Vieni, è la strada del cuore,
dove nasce l’amore
che non muore mai più…”
Nisa – Bixio
Fra un giorno e l’altro
Danzavano benissimo, erano davvero vive, riempivano lo spazio e pulsavano come corpi di ballerini veri, ed erano solo lampade. È la seconda volta che mi fregano i Quiet Ensamble… inizio a vedere delle lampade tecniche che si muovono e poi dopo qualche istante non ci sono più le lampade ma ci sono ballerini, cantanti, corpi. Installazione incredibile. Fa freddo però! Ah grazie, mi è caduta la coperta, brrr.
Secondo Giorno
Assi di legno, la capanna. Si, è tutto vero, sono davvero in un campeggio utopico sulle Dolomiti. Letti vuoti: uno e due… Daniele dorme. Beh dai non sono l’ultimo ad essersi svegliato. Le gambe, le braccia, le vedo e le sento… prendo le misure dello spazio. Sento soprattutto una testa che pulsa e che fa male. Mal di testa: un dolore che è l’attestazione del mio corpo e della mia età. Ho cambiato troppi spicci e li ho utilizzati!

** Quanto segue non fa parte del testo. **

Lemma related_pairs_sublist g0 nm max_distance (ns : list string) :
  (n ← ns;
   if decide (n = nm) then []
   else match shortest_path_length g0 nm n with
        | Some distance =>
            if decide (Z.of_nat distance <= max_distance)
            then [(n, distance)] else []
        | None => []
        end).*1 `sublist_of` ns.
Proof.
  induction ns as [|y l IH]; [done|].
  simpl. rewrite fmap_app.
  case_decide; [by apply sublist_cons|].
  destruct (shortest_path_length g0 nm y) as [dy|]; [|by apply sublist_cons].
  case_decide; [|by apply sublist_cons]. simpl. by apply sublist_skip.
Qed.

(** X14.  Names at the same distance come in the order in which their
    nodes were added to the graph. *)
Theorem find_related_stable o nm max_distance (d : nat) :
  nm ∈ nodes (graph o) -> Z.of_nat d <= max_distance ->
  filter (fun y => shortest_path_length (graph o) nm y = Some d)
         (find_related_concepts o nm max_distance)
    = filter (fun y => y <> nm /\ shortest_path_length (graph o) nm y = Some d)
             (nodes (graph o)).
Proof.
  intros Hnm%has_node_spec Hd. rewrite find_related_unfold, Hnm. simpl.
  rewrite filter_fst_distance.
  2:{ rewrite Forall_forall. intros [y dy] Hin.
      rewrite sorted_by_distance_perm in Hin.
      by apply elem_of_related_pairs in Hin as (_ & _ & ? & _). }
  rewrite filter_sorted_by_distance. by apply related_pairs_filter.
Qed.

Paesaggio decisamente ondulato, a tratti ripido. Camminare, un passo dopo l’altro. Guardo le mie gambe che si muovono stranamente sicure nel cinguettare di tutti gli uccelli del mondo! Quanti sono? Tantissimi in un bosco!
Ciao! Se ci siamo mai conosciuti? Può darsi. È Alice che mi sorride (un po’ beffarda a dire la verità, sentirà anche lei le pulsazioni della mia testa??!) e iniziamo a parlare: che fai? Chi sei? Come mai sei qui? Ad essere sincero scendevo verso la mensa per un caffè! Ci si saluta, io fiducioso di rivederla dopo, dopo il caffè.
Un po’ di moto mi farà bene, cammino dal Villaggio Eni per arrivare alla Colonia attraverso il bosco; pensavo fosse più veloce però ne vale la pena. Oggi mi spettano i talk, seguirò quelli per tutta la mattina.
La sala è grande e illuminata dalle vetrate da cui entra il paesaggio della montagna.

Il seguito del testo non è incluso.